In an effort to make this article complete, I need to recognize that not every lady on this planet has the synthetic enhancements of either Ms. Aguilera or Ms. Anderson. It is possible to achieve eye-popping top boob with mammaries produced by Mother Nature. The top boob here belongs to the very talented and outstandingly beautiful Scarlett Johansson. Widely-regarded as Hollywood’s new “IT” girl, Scarlett’s curves are as natural as her aptitude as an actress. Note the subtle cleavage, as demonstrated on Ms. Aguilera, where the mounds rest comfortably next to one another. Also note the continuous line of the breast that shows absolutely no sign of a groove at the opening of her gown’s scooped top, absolutely breathtaking and well done. Although not as defined as the surgically-enhanced top boob, the natural variety can be every bit as tantalizing as it is tormenting to lesbians and heterosexual males.


While the top boob is often a wondrous and magical event to witness, when exhibited distastefully, it can be a horrible thing to bear. Paula Abdul’s quest for the coveted top boob ended in disaster at the Kid’s Choice Awards. Her boobs are so constrained they practically scream, “Paula please, I can’t breath, please let me go!” Ms. Abdul’s effort for a good top boob has lead to a sacrifice of the side boob, which is a definite no-no in boob presentation. Although Paula exhibits some cleavage, her boobs are obviously lodged in an unmovable position, hence what I have determined to be incomplete top boob that gives the illusion that there is a bird flying out of her sternum. For shame!
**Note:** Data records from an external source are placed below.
Lemma sortDataFrame_no_fields (d : DataFrame) (i : option Z) (rev : bool) :
  fields d = [] -> sortDataFrame d i rev = d.
Proof.
  intros Hf. unfold sortDataFrame. destruct i as [i|]; [|reflexivity].
  unfold lookupZ. rewrite Hf. destruct (i <? 0)%Z; reflexivity.
Qed.

(** C8 (counterexample). A table showing [frame3] with one measured cell
    receives a new dataset without fields.  The final render is the
    placeholder, but the update cleared the measurement cache, rebuilt the
    (now empty) column layout and set the scroll-to-top flag; the render
    before the update completes still shows the old grid. *)
Lemma empty_dataset_update_does_work :
  let t := measured_table scenario_props in
  measurer t <> ∅
  /\ renderer t <> []
  /\ match @receiveProps SubsetRegExp.engine empty_props 5 t with
     | (Ok outs, t') =>
         outs = [MultiGrid (mkGridProps (-1) (-1) 3 4 0 1); MissingFields]
         /\ measurer t' = ∅ /\ renderer t' = [] /\ scrollToTop t' = true
     | (Throw _, _) => False
     end.
Proof.
  intros t. split; [|split].
  - unfold t. rewrite measured_table_measurer. apply map_non_empty_singleton.
  - vm_compute. discriminate.
  - vm_compute. repeat split.
Qed.

Lemma render_no_fields (u : Table) :
  fields (state_data (state u)) = [] -> render u = (Ok MissingFields, u).
Proof.
  intros Hf. unfold render, bind, get, ret. simpl. rewrite Hf. reflexivity.
Qed.

(** C8 (amended). [render] on a dataset without fields returns exactly the
    "Missing Fields" placeholder, throws nothing and leaves the table as it
    is (no layout, cache or flag access).  The update that receives a new
    dataset without fields is not guarded: it returns normally after
    clearing the measurement cache, rebuilding the (empty) column layout,
    queueing the re-sorted data (the dataset itself) and setting the
    scroll-to-top flag, and the render of that data is the placeholder. *)
Theorem empty_dataset_update `{RegExpEngine} (prevProps : Props) (prevState : State) (t : Table)
  (Hempty : fields (deref (data (props t))) = [])
  (Hd : dataChanged (props t) prevProps = true) :
  let t' := snd (componentDidUpdate prevProps prevState t) in
  fst (componentDidUpdate prevProps prevState t) = Ok tt
  /\ measurer t' = ∅ /\ renderer t' = [] /\ scrollToTop t' = true
  /\ (exists s', pendingState t' = Some s' /\ state_data s' = deref (data (props t)))
  /\ render (applyPending t') = (Ok MissingFields, applyPending t')
  /\ (forall u : Table, fields (state_data (state u)) = [] -> render u = (Ok MissingFields, u)).
Proof.
  destruct t as [p st r m sc pe]. simpl in *. cdu_simpl.
  rewrite Hd. simpl. rewrite (initColumns_no_fields p Hempty). simpl.
  rewrite (sortDataFrame_no_fields _ _ _ Hempty).
  split; [reflexivity|split; [reflexivity|split; [reflexivity|split; [reflexivity|]]]].
  split; [eexists; split; reflexivity|].
  split; [|exact render_no_fields].
  apply render_no_fields. simpl. exact Hempty.
Qed.

Lemma empty_dataset_update_witness :
  let t := set_props empty_props (measured_table scenario_props) in
  fields (deref (data (props t))) = []
  /\ dataChanged (props t) scenario_props = true
  /\ (let t' := snd (@componentDidUpdate SubsetRegExp.engine scenario_props (state t) t) in
      fst (@componentDidUpdate SubsetRegExp.engine scenario_props (state t) t) = Ok tt
      /\ measurer t' = ∅ /\ renderer t' = [] /\ scrollToTop t' = true
      /\ (exists s', pendingState t' = Some s' /\ state_data s' = deref (data (props t)))
      /\ render (applyPending t') = (Ok MissingFields, applyPending t')
      /\ (forall u : Table, fields (state_data (state u)) = [] -> render u = (Ok MissingFields, u))).
Proof.
  intros t. split; [reflexivity|split; [reflexivity|]].
  apply (empty_dataset_update scenario_props (state t) t); reflexivity.
Defined.

(** ** C10: the thresholds field *)

Lemma split_not_nil (sep : ascii) (s : string) : ThresholdsForm.split sep s <> [].
Proof.
  destruct s as [|c r]; simpl; [discriminate|].
  destruct (Ascii.eqb c sep); [discriminate|].
  destruct (ThresholdsForm.split sep r); discriminate.
Qed.




(* ================================================================== *)
(** * Further properties of the Table component *)

(** Clicks: only a click on the header row sorts; any other click on a
    grid cell leaves the table untouched. *)
Theorem onCellClick_sorts_only_header (t : Table) (r c : Z) (Hr : (0 <= r)%Z) :
  onCellClick r c t
  = if (showHeader (props t) && Z.eqb r 0)%bool then doSort c t else (Ok tt, t).
Proof.
  unfold onCellClick, bind, get, ret, getCellRef. simpl.
  destruct (showHeader (props t)); simpl.
  - destruct (Z.eqb_spec r 0) as [->|Hne]; [reflexivity|].
    replace (r + -1 <? 0)%Z with false by (symmetry; apply Z.ltb_ge; lia). reflexivity.
  - replace (r + 0 <? 0)%Z with false by (symmetry; apply Z.ltb_ge; lia). reflexivity.
Qed.

Lemma onCellClick_sorts_only_header_witness :
  (0 <= 0)%Z
  /\ onCellClick 0 1 (measured_table scenario_props)
     = if (showHeader (props (measured_table scenario_props)) && Z.eqb 0 0)%bool
       then doSort 1 (measured_table scenario_props)
       else (Ok tt, measured_table scenario_props).
Proof. split; [lia|]. apply onCellClick_sorts_only_header. lia. Defined.

(** [render] on a non-empty dataset: the grid's shape follows the data and
    the props, the fixed column count never exceeds the column count, the
    only change to the table is that the scroll-to-top flag is consumed,
    and rendering again gives the same grid without a scroll request. *)
Theorem render_grid (t : Table) (Hne : fields (state_data (state t)) <> []) :
  exists g,
    render t = (Ok (MultiGrid g), set_scrollToTop false t)
    /\ columnCount g = Z.of_nat (length (fields (state_data (state t))))
    /\ rowCount g = (Z.of_nat (frame_length (state_data (state t)))
                     + if showHeader (props t) then 1 else 0)%Z
    /\ fixedRowCount g = (if (showHeader (props t) && fixedHeader (props t))%bool then 1 else 0)%Z
    /\ (fixedColumnCount g <= columnCount g)%Z
    /\ scrollToColumn g = (-1)%Z
    /\ scrollToRow g = (if scrollToTop t then 1 else -1)%Z
    /\ render (set_scrollToTop false t)
       = (Ok (MultiGrid (mkGridProps (-1) (scrollToColumn g) (columnCount g) (rowCount g)
                                     (fixedColumnCount g) (fixedRowCount g))),
          set_scrollToTop false t).
Proof.
  destruct t as [p st r m sc pe]. simpl in *.
  unfold render, bind, get, ret, modify. simpl.
  destruct (fields (state_data st)) as [|f fs] eqn:Hf; [congruence|].
  destruct sc; (eexists; split; [reflexivity|]);
    simpl; repeat split; try reflexivity; apply Z.le_min_r.
Qed.

Lemma render_grid_witness :
  fields (state_data (state (measured_table scenario_props))) <> []
  /\ exists g,
    render (measured_table scenario_props)
      = (Ok (MultiGrid g), set_scrollToTop false (measured_table scenario_props))
    /\ columnCount g = Z.of_nat (length (fields (state_data (state (measured_table scenario_props)))))
    /\ rowCount g = (Z.of_nat (frame_length (state_data (state (measured_table scenario_props))))
                     + if showHeader (props (measured_table scenario_props)) then 1 else 0)%Z
    /\ fixedRowCount g = (if (showHeader (props (measured_table scenario_props))
                              && fixedHeader (props (measured_table scenario_props)))%bool
                          then 1 else 0)%Z
    /\ (fixedColumnCount g <= columnCount g)%Z
    /\ scrollToColumn g = (-1)%Z
    /\ scrollToRow g = (if scrollToTop (measured_table scenario_props) then 1 else -1)%Z
    /\ render (set_scrollToTop false (measured_table scenario_props))
       = (Ok (MultiGrid (mkGridProps (-1) (scrollToColumn g) (columnCount g) (rowCount g)
                                     (fixedColumnCount g) (fixedRowCount g))),
          set_scrollToTop false (measured_table scenario_props)).
Proof.
  split; [vm_compute; discriminate|].
  apply render_grid. vm_compute. discriminate.
Defined.


(** [headerBuilder]: a header shows the field name of its column in the
    rendered dataset, and carries the sort indicator exactly when its
    column is [sortBy]; hence at most one header shows the indicator. *)
Theorem headerBuilder_indicator (t : Table) (r c : Z) (h : HeaderCell)
  (Hh : fst (headerBuilder r c t) = Ok h) :
  (exists f, lookupZ (fields (state_data (state t))) c = Some f /\ header_text h = name f)
  /\ (sort_indicator h <> None <-> sortBy (state t) = Some c)
  /\ (forall c' h', fst (headerBuilder r c' t) = Ok h' -> sort_indicator h <> None ->
                    sort_indicator h' <> None -> c' = c).
Proof.
  assert (Hgen : forall c h, fst (headerBuilder r c t) = Ok h ->
    (exists f, lookupZ (fields (state_data (state t))) c = Some f /\ header_text h = name f)
    /\ (sort_indicator h <> None <-> sortBy (state t) = Some c)).
  { clear c h Hh. intros c h Hh.
    unfold headerBuilder, bind, get, ret, lift, getCellRef in Hh. simpl in Hh.
    destruct (lookupZ (fields (state_data (state t))) c) as [f|] eqn:Hl; simpl in Hh;
      [|discriminate].
    injection Hh as <-. split; [eauto|]. simpl.
    destruct (opt_eqb Z.eqb (sortBy (state t)) (Some c)) eqn:E.
    - apply opt_eqb_Z_spec in E. split; [auto|discriminate].
    - split; [tauto|]. intros Hs. apply opt_eqb_Z_spec in Hs. congruence. }
  destruct (Hgen c h Hh) as [Hf Hi]. split; [exact Hf|split; [exact Hi|]].
  intros c' h' Hh' H1 H2. destruct (Hgen c' h' Hh') as [_ Hi'].
  apply Hi in H1. apply Hi' in H2. congruence.
Qed.
(** * R9 IFC extractor: field validation, canonical hashing, entity processing

    A shallow embedding of [scripts/IFC_extractor_5.4.py] (class
    [ExtracteurIFC_R9_Brownie]) and of the validators of
    [scripts/ifc_r9_extractor.py] (class [ExtracteurIFC_R9]), followed by the
    properties established about them.

    Python values are modelled as the interpreter has them: a [str] is a
    sequence of Unicode code points, [bytes] a sequence of octets, a [dict] an
    insertion-ordered association list with unique keys.  Exceptions are
    explicit results. *)

From Stdlib Require Import ZArith List Strings.String Strings.Byte DecimalString.
From Stdlib Require Import Bool Lia Sorted.
Import ListNotations.
Local Open Scope Z_scope.

(* ================================================================== *)
(** * Python strings *)
(* ================================================================== *)

(** A Python [str] is a list of code points; [bytes] is a list of octets. *)
Definition str := list Z.
Definition bytes := list Z.

(** Source literals are written as Rocq strings (UTF-8 in this file) and
    decoded to code points by [lit]. *)
Fixpoint utf8_decode (bs : list Z) : str :=
  match bs with
  | [] => []
  | b0 :: r0 =>
    if b0 <? 128 then b0 :: utf8_decode r0
    else
      match r0 with
      | [] => []
      | b1 :: r1 =>
        if b0 <? 224 then ((b0 - 192) * 64 + (b1 - 128)) :: utf8_decode r1
        else
          match r1 with
          | [] => []
          | b2 :: r2 =>
            if b0 <? 240
            then ((b0 - 224) * 4096 + (b1 - 128) * 64 + (b2 - 128))
                   :: utf8_decode r2
            else
              match r2 with
              | [] => []
              | b3 :: r3 =>
                ((b0 - 240) * 262144 + (b1 - 128) * 4096
                 + (b2 - 128) * 64 + (b3 - 128)) :: utf8_decode r3
              end
          end
      end
  end.

Definition octets_of_string (s : string) : bytes :=
  map (fun b => Z.of_N (Byte.to_N b)) (list_byte_of_string s).

Definition lit (s : string) : str := utf8_decode (octets_of_string s).

(** [a == b] on [str]. *)
Fixpoint str_eqb (a b : str) : bool :=
  match a, b with
  | [], [] => true
  | x :: a', y :: b' => (x =? y) && str_eqb a' b'
  | _, _ => false
  end.

(** [a < b] on [str]: lexicographic on code points. *)
Fixpoint str_ltb (a b : str) : bool :=
  match a, b with
  | _, [] => false
  | [], _ :: _ => true
  | x :: a', y :: b' => (x <? y) || ((x =? y) && str_ltb a' b')
  end.

(** [not s], or [s == ""] *)
Definition est_vide (s : str) : bool :=
  match s with
  | [] => true
  | _ => false
  end.

(** [len(s)] *)
Definition len (s : str) : Z := Z.of_nat (List.length s).

(** [str(n)] for an [int]. *)
Definition str_of_int (n : Z) : str :=
  lit (NilZero.string_of_int (Z.to_int n)).

(** Character classes.  [isspace] is CPython's [Py_UNICODE_ISSPACE], used
    alike by [str.strip], [str.split] and the [\s] class of [re] on [str]
    patterns. *)
Definition isspace (c : Z) : bool :=
  ((9 <=? c) && (c <=? 13)) || ((28 <=? c) && (c <=? 32))
  || (c =? 133) || (c =? 160) || (c =? 5760)
  || ((8192 <=? c) && (c <=? 8202))
  || (c =? 8232) || (c =? 8233) || (c =? 8239) || (c =? 8287)
  || (c =? 12288).

Definition is_ascii (c : Z) : bool := (0 <=? c) && (c <? 128).
Definition ascii_digit (c : Z) : bool := (48 <=? c) && (c <=? 57).
Definition ascii_upper (c : Z) : bool := (65 <=? c) && (c <=? 90).
Definition ascii_lower (c : Z) : bool := (97 <=? c) && (c <=? 122).
Definition ascii_letter (c : Z) : bool := ascii_upper c || ascii_lower c.

(** [s.strip()] *)
Fixpoint lstrip (s : str) : str :=
  match s with
  | c :: r => if isspace c then lstrip r else s
  | [] => []
  end.

Definition rstrip (s : str) : str := rev (lstrip (rev s)).
Definition strip (s : str) : str := rstrip (lstrip s).

(** [s.split()]: the maximal runs of non-whitespace characters.  [cur] is
    the run being read, in reverse. *)
Fixpoint split_aux (cur : str) (s : str) : list str :=
  match s with
  | [] => match cur with [] => [] | _ => [rev cur] end
  | c :: r =>
    if isspace c
    then match cur with
         | [] => split_aux [] r
         | _ => rev cur :: split_aux [] r
         end
    else split_aux (c :: cur) r
  end.

Definition split (s : str) : list str := split_aux [] s.

(** [s.replace(o, n)] for one-character [o] and [n]. *)
Definition replace_char (o n : Z) (s : str) : str :=
  map (fun c => if c =? o then n else c) s.

(** [needle in hay] *)
Fixpoint startswith (p s : str) : bool :=
  match p, s with
  | [], _ => true
  | x :: p', y :: s' => (x =? y) && startswith p' s'
  | _ :: _, [] => false
  end.

Fixpoint contains (needle hay : str) : bool :=
  startswith needle hay
  || match hay with
     | [] => false
     | _ :: r => contains needle r
     end.

(** [re.sub(r'[^a-zA-Z\s]', '', s)] *)
Definition sub_non_lettres (s : str) : str :=
  filter (fun c => ascii_letter c || isspace c) s.

(* ================================================================== *)
(** * Interpreter builtins outside the repository *)
(* ================================================================== *)

(** Floating point and the Unicode character database belong to the Python
    runtime, not to the repository; they are parameters of the development.
    Every ASCII case is computed by the definitions below, only the
    non-ASCII look-ups go through the tables. *)
Class Builtins := {
  (** the type [float] *)
  pyfloat : Type;
  (** [float(s)]; [None] stands for [ValueError] *)
  float_of_str : str -> option pyfloat;
  (** [str(x)] for a float *)
  str_of_float : pyfloat -> str;
  (** the text [json.dumps] emits for a float *)
  json_of_float : pyfloat -> str;
  (** [str.isdigit] on one code point above 127 *)
  uni_isdigit : Z -> bool;
  (** [str.isalnum] on one code point above 127 *)
  uni_isalnum : Z -> bool;
  (** decimal value of a code point above 127 of category Nd *)
  uni_decimal : Z -> option Z;
  (** [str.lower] on a string holding a code point above 127 *)
  uni_lower : str -> str
}.
Lemma same_static_names (g g2 : Graph) :
  same_static g g2 -> cityName <$> g = cityName <$> g2.
Proof.
  unfold same_static. intros H.
  assert (forall l : list Vertex,
            cityName <$> l = (fun t : nat * string * list Edge => t.1.2) <$> (static <$> l))
    as Hn.
  { intros l. rewrite <- list_fmap_compose. reflexivity. }
  rewrite !Hn, H. reflexivity.
Qed.

Lemma graphGetVertexNumber_static (g g2 : Graph) (name : string) :
  same_static g g2 -> graphGetVertexNumber g2 name = graphGetVertexNumber g name.
Proof.
  intros H. unfold graphGetVertexNumber. symmetry.
  apply graphGetVertexNumber_from_names, same_static_names. assumption.
Qed.

Lemma fastestRoute_eq (g : Graph) (h : MinHeap) (start end_ : string)
  (rest : list (string * string)) (written : string) :
  fastestRoute g h ((start, end_) :: rest) written =
  match graphGetVertexNumber g start, graphGetVertexNumber g end_ with
  | Some startVertexNumber, Some endVertexNumber =>
      st ← dijkstras g h startVertexNumber;
      text ← dijkstrasWriteToFile st.1 startVertexNumber endVertexNumber;
      fastestRoute st.1 st.2 rest (written ++ text)
  | _, _ => Ok (written, None)
  end.
Proof.
  simpl. destruct (graphGetVertexNumber g start); [|reflexivity].
  destruct (graphGetVertexNumber g end_); [|reflexivity].
  destruct (dijkstras g h n) as [[g' h']| |]; reflexivity.
Qed.

(** The text written before a batch comes first in the output, and plays
    no other part. *)
Lemma fastestRoute_written (pairs : list (string * string)) :
  forall g h written,
  fastestRoute g h pairs written =
  (r ← fastestRoute g h pairs ""; Ok ((written ++ r.1)%string, r.2)).
Proof.
  induction pairs as [|[a b] pairs IH]; intros g h written.
  - simpl. rewrite string_app_nil_r. reflexivity.
  - rewrite !fastestRoute_eq.
    destruct (graphGetVertexNumber g a) as [va|];
      [|simpl; rewrite string_app_nil_r; reflexivity].
    destruct (graphGetVertexNumber g b) as [vb|];
      [|simpl; rewrite string_app_nil_r; reflexivity].
    destruct (dijkstras g h va) as [[g' h']| |]; [|reflexivity..]. step. simpl.
    destruct (dijkstrasWriteToFile g' va vb) as [text| |]; [|reflexivity..]. step.
    rewrite (IH g' h' (written ++ text)%string), (IH g' h' text).
    simpl. destruct (fastestRoute g' h' pairs "") as [[out r]| |]; [|reflexivity..].
    step. simpl. rewrite string_app_assoc. reflexivity.
Qed.

Lemma fastestRoute_app (p1 : list (string * string)) :
  forall g h p2 written,
  fastestRoute g h (p1 ++ p2) written =
  (r ← fastestRoute g h p1 written;
   match r.2 with
   | Some st => fastestRoute st.1 st.2 p2 r.1
   | None => Ok r
   end).
Proof.
  induction p1 as [|[a b] p1 IH]; intros g h p2 written.
  - reflexivity.
  - rewrite <- app_comm_cons, !fastestRoute_eq.
    destruct (graphGetVertexNumber g a) as [va|]; [|reflexivity].
    destruct (graphGetVertexNumber g b) as [vb|]; [|reflexivity].
    destruct (dijkstras g h va) as [[g' h']| |]; [|reflexivity..]. step. simpl.
    destruct (dijkstrasWriteToFile g' va vb) as [text| |]; [|reflexivity..]. step.
    apply IH.
Qed.

(** A batch that has run to its end leaves the cities and the edges of
    the graph as they were, and the heap as it found it when it was empty. *)
Lemma fastestRoute_frame (pairs : list (string * string)) :
  forall g written out g' h',
  fastestRoute g [] pairs written = Ok (out, Some (g', h')) ->
  same_static g g' /\ h' = [].
Proof.
  induction pairs as [|[a b] pairs IH]; intros g written out g' h' H.
  - inversion H; subst. split; [apply same_static_refl | reflexivity].
  - rewrite fastestRoute_eq in H.
    destruct (graphGetVertexNumber g a) as [va|]; [|discriminate].
    destruct (graphGetVertexNumber g b) as [vb|]; [|discriminate].
    inv_bind H as st Hst. destruct st as [g1 h1]. inv_bind H as text Ht. simpl in *.
    pose proof (dijkstras_static _ _ _ _ Hst) as S1.
    assert (h1 = []) as ->.
    { unfold dijkstras in Hst. inv_bind Hst as r Hr. destruct r as [gr hr].
      eapply dijkstrasLoop_empty. eassumption. }
    destruct (IH _ _ _ _ _ H) as [S2 ->].
    split; [eapply same_static_trans; eassumption | reflexivity].
Qed.

(** A batch that is not empty gives the same result on two graphs with
    the same cities and edges. *)
Lemma fastestRoute_static (g g2 : Graph) (pairs : list (string * string))
  (written : string) :
  same_static g g2 -> pairs <> [] ->
  fastestRoute g2 [] pairs written = fastestRoute g [] pairs written.
Proof.
  intros Hst Hne. destruct pairs as [|[a b] pairs]; [congruence|].
  rewrite !fastestRoute_eq, !(graphGetVertexNumber_static g g2) by assumption.
  destruct (graphGetVertexNumber g a) as [va|]; [|reflexivity].
  destruct (graphGetVertexNumber g b) as [vb|]; [|reflexivity].
  rewrite (dijkstras_static_only g g2 va Hst). reflexivity.
Qed.

(** ** The table of results *)

Lemma printResultLine_ok (g : Graph) (i : nat) :
  (forall p, prevOf g i = Some p -> (p < length g)%nat) ->
  (exists line, printResultLine g i = Ok line) <->
  (i < length g)%nat /\ (distOf g i = 0 \/ prevOf g i <> None).
Proof.
  intros Hp. unfold printResultLine, graphGetVertex, vertexGetPreviousCityName.
  destruct (g !! i) as [x|] eqn:Hx.
  - pose proof (lookup_lt_Some _ _ _ Hx) as Hi.
    rewrite (distOf_lookup _ _ _ Hx), (prevOf_lookup _ _ _ Hx).
    rewrite (prevOf_lookup _ _ _ Hx) in Hp. step.
    destruct (Z.eqb_spec (distanceFromSource x) 0) as [E|E].
    + split; [auto | eauto].
    + destruct (previous x) as [p|]; step.
      * destruct (lookup_lt_is_Some_2 g p (Hp p eq_refl)) as [xp Hxp].
        unfold graphGetVertex. rewrite Hxp. step. split; [|eauto].
        intros _. split; [assumption|]. right. discriminate.
      * split; [intros [line H]; discriminate|].
        intros [_ [H|H]]; [contradiction | congruence].
  - step. split; [intros [line H]; discriminate|].
    intros [Hi _]. apply lookup_lt_is_Some_2 in Hi as [x Hx']. congruence.
Qed.

Lemma forEach_lines (line : nat -> result string) (l : list nat) : forall printed,
  (exists table, forEach (fun printed i => t ← line i; Ok (printed ++ t)%string)
                   printed l = Ok table) <->
  forall i, i ∈ l -> exists t, line i = Ok t.
Proof.
  induction l as [|a l IH]; intros printed; simpl.
  - split; [intros _ i Hi; inversion Hi | eauto].
  - destruct (line a) as [t| |] eqn:Ea; step.
    + rewrite IH. split.
      * intros H i Hi. apply elem_of_cons in Hi as [->|Hi]; eauto.
      * intros H i Hi. apply H. right. assumption.
    + split; [intros [? H]; discriminate|].
      intros H. destruct (H a) as [t Ht]; [left|]. congruence.
    + split; [intros [? H]; discriminate|].
      intros H. destruct (H a) as [t Ht]; [left|]. congruence.
Qed.

(** ** Names that fit the buffers *)

Lemma scanName_fits (name : string) :
  (String.length name < STRING_SIZE)%nat -> scanName name = Ok name.
Proof.
  intros H. unfold scanName.
  destruct (Nat.ltb_spec (String.length name) STRING_SIZE); [reflexivity | lia].
Qed.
But let’s not just blame Ms. Abdul. Past carriers of awe-inspiring top boob can also be culprits of the forlorn exposition as is shown above. Now let’s see if you can pick out how our beloved Ms. Johansson has erred in obtaining what I call circus top boob. Constrained mammaries gasping for air...check. Illusion of flying bird protruding from sternum...check. Sacrifice of side boob...this is an interesting one because she still has side boob, but knowing the potential of her side boob and the obvious constraining of it in this image I will say...check. By the look on her face it even seems as if Ms. Johansson herself has the blunder in the back of her mind and can't wait to return to her normal splendid top boob of yesteryear.


It is not my wish to leave you with this image to close my venture into the wonderful world of top boob. Sometimes the top boob is so good, it can be obtained while our subject lays prostrate on the ground. Considered impossible in many circles, our old friend Ms. Anderson makes a return to demonstrate the horizontal top boob. Simply amazing.

In conclusion, there is undeniable reason top boob can be one of nature’s most sought after occasions: when witnessed in its most affable circumstances you are seeing something utterly unattainable. The cases presented in this piece simply do not occur in day to day life. These women do not exist in most habitats and civilizations, and to be honest, the top boob presented here is certainly not as good in reality as is revealed in these images. In addition to being airbrushed, duct-taped, and containing plastic parts, these women are self-loving, narcissistic and generally a pain in the ass, and I would warn anyone who encountered a top boob specimen in the natural environment. So please do not fret ladies, the top boob while wonderful in its entire splendor, has nothing to do with female perfection.